Image courtesy of the National Cancer Institute

One approach to addressing this challenge is to utilize CRISPR-Cas9 to delete the gene expressing the PD-1 receptor in the patient’s T cells. Researchers hypothesize that the absence of the immune checkpoint would allow the T cells to remain active. Various studies have demonstrated that this strategy improves responses in preclinical models, but the feasibility of this approach in patients remains unclear. 

In his presentation, June discussed results from the first-in-human trial of CRISPR-Cas9-modified T-cell therapy, which were published earlier this year. In this study, June and colleagues used CRISPR-Cas9 to delete from T cells the gene expressing PD-1, as well as genes expressing endogenous T-cell receptors to prevent competition with the engineered T-cell receptor. The CRISPR-Cas9-modified T cells were administered to three patients with advanced cancer, including two patients with refractory advanced melanoma and one patient with refractory metastatic sarcoma. Stable levels of the T cells were detected in the blood of all three patients several months after infusion.  

None of the patients experienced any serious adverse effects from the treatment, and there was no evidence of autoimmunity or cytokine release syndrome, a potentially lethal side effect that can be associated with adoptive cell therapy. The engineered cells were able to recognize and destroy cancer cells from all three patients, and the treatment led to stable disease in two of the patients.

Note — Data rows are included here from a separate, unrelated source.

(** * youtube-summary: transcript resolver and summarization dispatcher

    A shallow embedding of [youtube_summary/transcript.py],
    [youtube_summary/summarizer.py] and the two commands of
    [youtube_summary/cli.py], and the properties of the three modules.

    Conventions of the embedding.
    - A Python [str] is a [string] whose characters are the code points
      U+0000..U+00FF; [lower] and [strip] are Python's on that range.
    - A Python [int] is a [Z]; [Optional[T]] is [option T] with [None] for
      Python's [None]. The conversion of an [int] to decimal, which the
      interpreter refuses beyond its digit limit, is a computation that may
      raise ([format_int]).
    - A Python [float] is only stored and passed on, never computed with; it
      is carried as a [Q].
    - Raising is the [Raise] outcome; the process environment, the optional
      packages and the external services are fields of a [World] that the
      code reads; every call that leaves the module is logged as an [event],
      in program order. *)

From Stdlib Require Import ZArith QArith DecimalString DecimalPos DecimalFacts
  Ascii.
From stdpp Require Import gmap strings list.

(** ** Python strings *)

Module Str.

(** [len(s) == 0], the falsiness of a string. *)
Definition is_empty (s : string) : bool :=
  match s with "" => true | String _ _ => false end.

(** [s.startswith(p)], returning what follows the prefix. *)
Fixpoint strip_prefix (p s : string) : option string :=
  match p, s with
  | "", _ => Some s
  | String a p', String b s' =>
      if decide (a = b) then strip_prefix p' s' else None
  | String _ _, "" => None
  end.

(** [needle in s]. *)
Fixpoint contains (needle s : string) : bool :=
  match strip_prefix needle s with
  | Some _ => true
  | None => match s with
            | "" => false
            | String _ s' => contains needle s'
            end
  end.

(** [sep.join(l)]. *)
Fixpoint join (sep : string) (l : list string) : string :=
  match l with
  | [] => ""
  | [x] => x
  | x :: l' => x +:+ sep +:+ join sep l'
  end.

(** [c.isspace()] on U+0000..U+00FF: the characters [str.strip()]
    removes. *)
Definition is_space (c : ascii) : bool :=
  let n := N_of_ascii c in
  ((9 <=? n) && (n <=? 13) || (28 <=? n) && (n <=? 32)
   || (n =? 133) || (n =? 160))%N.

Fixpoint lstrip (s : string) : string :=
  match s with
  | "" => ""
  | String c s' => if is_space c then lstrip s' else s
  end.

(** [s.rstrip()]: a character stays when it is not a space or when
    something stays after it. *)
Fixpoint rstrip (s : string) : string :=
  match s with
  | "" => ""
  | String c s' =>
      let r := rstrip s' in
      if is_space c && is_empty r then "" else String c r
  end.

(** [s.strip()]. *)
Definition strip (s : string) : string := rstrip (lstrip s).

(** [c.lower()] on U+0000..U+00FF: A-Z, and U+00C0..U+00DE but for the
    multiplication sign U+00D7. *)
Definition lower_char (c : ascii) : ascii :=
  let n := N_of_ascii c in
  if ((65 <=? n) && (n <=? 90)
      || (192 <=? n) && (n <=? 222) && negb (n =? 215))%N
  then ascii_of_N (n + 32) else c.

(** [s.lower()]. *)
Fixpoint lower (s : string) : string :=
  match s with
  | "" => ""
  | String c s' => String (lower_char c) (lower s')
  end.

(** The decimal digits of an [int], after a [-] when it is negative:
    what [str(n)] gives where the interpreter makes the conversion (see
    [format_int] for where it does not). *)
Definition of_int (n : Z) : string := NilZero.string_of_int (Z.to_int n).

(** The line feed, Python's ["\n"]. *)
Definition nl : string := String "010"%char "".

End Str.

(** ** Exceptions and outcomes *)

(** The exception classes the two modules raise or let through.
    [KeyboardInterrupt] and [SystemExit] derive from [BaseException] only:
    [except Exception] does not catch them. *)
Inductive exc_class : Type :=
| ValueError
| ImportError
| IndexError
| AttributeError
| OtherException (name : string)
| KeyboardInterrupt
| SystemExit.

(** [isinstance(e, Exception)]. *)
Definition is_Exception (c : exc_class) : bool :=
  match c with
  | KeyboardInterrupt | SystemExit => false
  | _ => true
  end.

(** An exception object: its class and [str(e)]. *)
Record exception : Type := Exc { exc_type : exc_class; exc_str : string }.

Inductive outcome (A : Type) : Type :=
| Return (a : A)
| Raise (e : exception).
Arguments Return {A} a.
Arguments Raise {A} e.

(** The error taxonomy of the specification, as the code raises it: all
    four are [ValueError]s told apart by their message. *)
Definition InvalidReference (url : string) : exception :=
  Exc ValueError ("Could not extract video ID from URL: " +:+ url).
Definition TranscriptUnavailable (cause : string) : exception :=
  Exc ValueError ("Could not retrieve transcript: " +:+ cause).
Definition UnknownProvider (name : string) : exception :=
  Exc ValueError ("Unknown provider: " +:+ name).
Definition MissingCredential (vendor variable : string) : exception :=
  Exc ValueError (vendor +:+ " API key is required. Set " +:+ variable
                  +:+ " environment variable or pass explicitly.").

(** ** The external collaborators *)

(** One caption unit, as the captioning service returns it. *)
Record TranscriptSegment : Type :=
  { text : string; start : Q; duration : Q }.

(** [ollama.generate(model=, prompt=, options={temperature, num_predict})]. *)
Record OllamaRequest : Type :=
  { og_model : string; og_prompt : string;
    og_temperature : Q; og_num_predict : Z }.

(** The response mapping of [ollama.generate], read at ['response']. *)
Record OllamaResponse : Type := { response : string }.

(** One [{"role": ..., "content": ...}] entry. *)
Record Message : Type := { role : string; content : string }.

(** [client.chat.completions.create(model=, messages=, temperature=,
    max_tokens=)]. *)
Record ChatRequest : Type :=
  { cc_model : string; cc_messages : list Message;
    cc_temperature : Q; cc_max_tokens : Z }.

(** [response.choices]: each choice by its [message.content], which the
    service may leave [None]. *)
Record ChatResponse : Type := { choices : list (option string) }.

(** [client.messages.create(model=, system=, max_tokens=, temperature=,
    messages=)]. *)
Record MessagesRequest : Type :=
  { mc_model : string; mc_system : string; mc_max_tokens : Z;
    mc_temperature : Q; mc_messages : list Message }.

(** A content block of a messages response; only a text block has a
    [.text], a block of another class is kept by the name of its class. *)
Inductive ContentBlock : Type :=
| TextBlock (block_text : string)
| OtherBlock (class_name : string).

Record MessagesResponse : Type := { blocks : list ContentBlock }.

(** The client handle a hosted variant owns: the SDK it came from and the
    credential it was built with. *)
Record Client : Type := { sdk : string; credential : string }.

(** What the code reads and calls outside itself. *)
Record World : Type :=
  { environ : gmap string string;
    importable : string → bool;
    YouTubeTranscriptApi_get_transcript :
      string → list string → outcome (list TranscriptSegment);
    ollama_generate : OllamaRequest → outcome OllamaResponse;
    chat_completions_create : Client → ChatRequest → outcome ChatResponse;
    messages_create : Client → MessagesRequest → outcome MessagesResponse;
    int_max_str_digits : Z }.

(** The calls that leave the module, as they are logged. *)
Inductive event : Type :=
| Getenv (name : string)
| Import (package : string)
| NewClient (c : Client)
| FetchCaptions (video_id : string) (languages : list string)
| OllamaGenerate (req : OllamaRequest)
| ChatCompletionsCreate (c : Client) (req : ChatRequest)
| MessagesCreate (c : Client) (req : MessagesRequest).

(** ** Computations: read the world, log the calls, return or raise *)

Definition M (A : Type) : Type := World → list event * outcome A.

Definition ret {A} (a : A) : M A := λ _, ([], Return a).

Definition raise {A} (e : exception) : M A := λ _, ([], Raise e).

Definition lift {A} (o : outcome A) : M A := λ _, ([], o).

Definition bind {A B} (m : M A) (k : A → M B) : M B :=
  λ w, match m w with
       | (t, Return a) => let '(t', r) := k a w in (t ++ t', r)
       | (t, Raise e) => (t, Raise e)
       end.

Notation "'let!' x ':=' m 'in' k" := (bind m (λ x, k))
  (at level 10, x name, m at level 100, k at level 200).

(** A call to a collaborator: logged, answered by the world. *)
Definition call {A} (ev : event) (f : World → outcome A) : M A :=
  λ w, ([ev], f w).

(** [try: m  except Exception as e: h e]. *)
Definition try_except_Exception {A} (m : M A) (h : exception → M A) : M A :=
  λ w, match m w with
       | (t, Raise e) =>
           if is_Exception (exc_type e)
           then let '(t', r) := h e w in (t ++ t', r)
           else (t, Raise e)
       | (t, Return a) => (t, Return a)
       end.

(** [os.getenv(name)]. *)
Definition getenv (name : string) : M (option string) :=
  call (Getenv name) (λ w, Return (environ w !! name)).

The third patient had a mixed response, which included a 50 percent reduction of one of their tumors but progression of other tumors. 

Gene expression analysis of the infused cells in one patient showed that the engineered T cells had increased expression of genes associated with T-cell memory, but not T-cell exhaustion, suggesting that deletion of PD-1 may have prevented the activation of immune checkpoints. 

June concluded that editing of T cells using CRISPR-Cas9 technology was safe and feasible for cancer treatment. Further research will be required to determine the potential of this approach to prevent immune checkpoint activation and improve clinical responses. 

By discovering a primitive bacterial defense system and transforming it into a powerful genome editing tool, scientists have greatly expanded the possibilities of research in diverse realms of science and medicine. As additional applications of CRISPR-Cas9 are conceived, studied, and applied, the impact of this technology is sure to grow.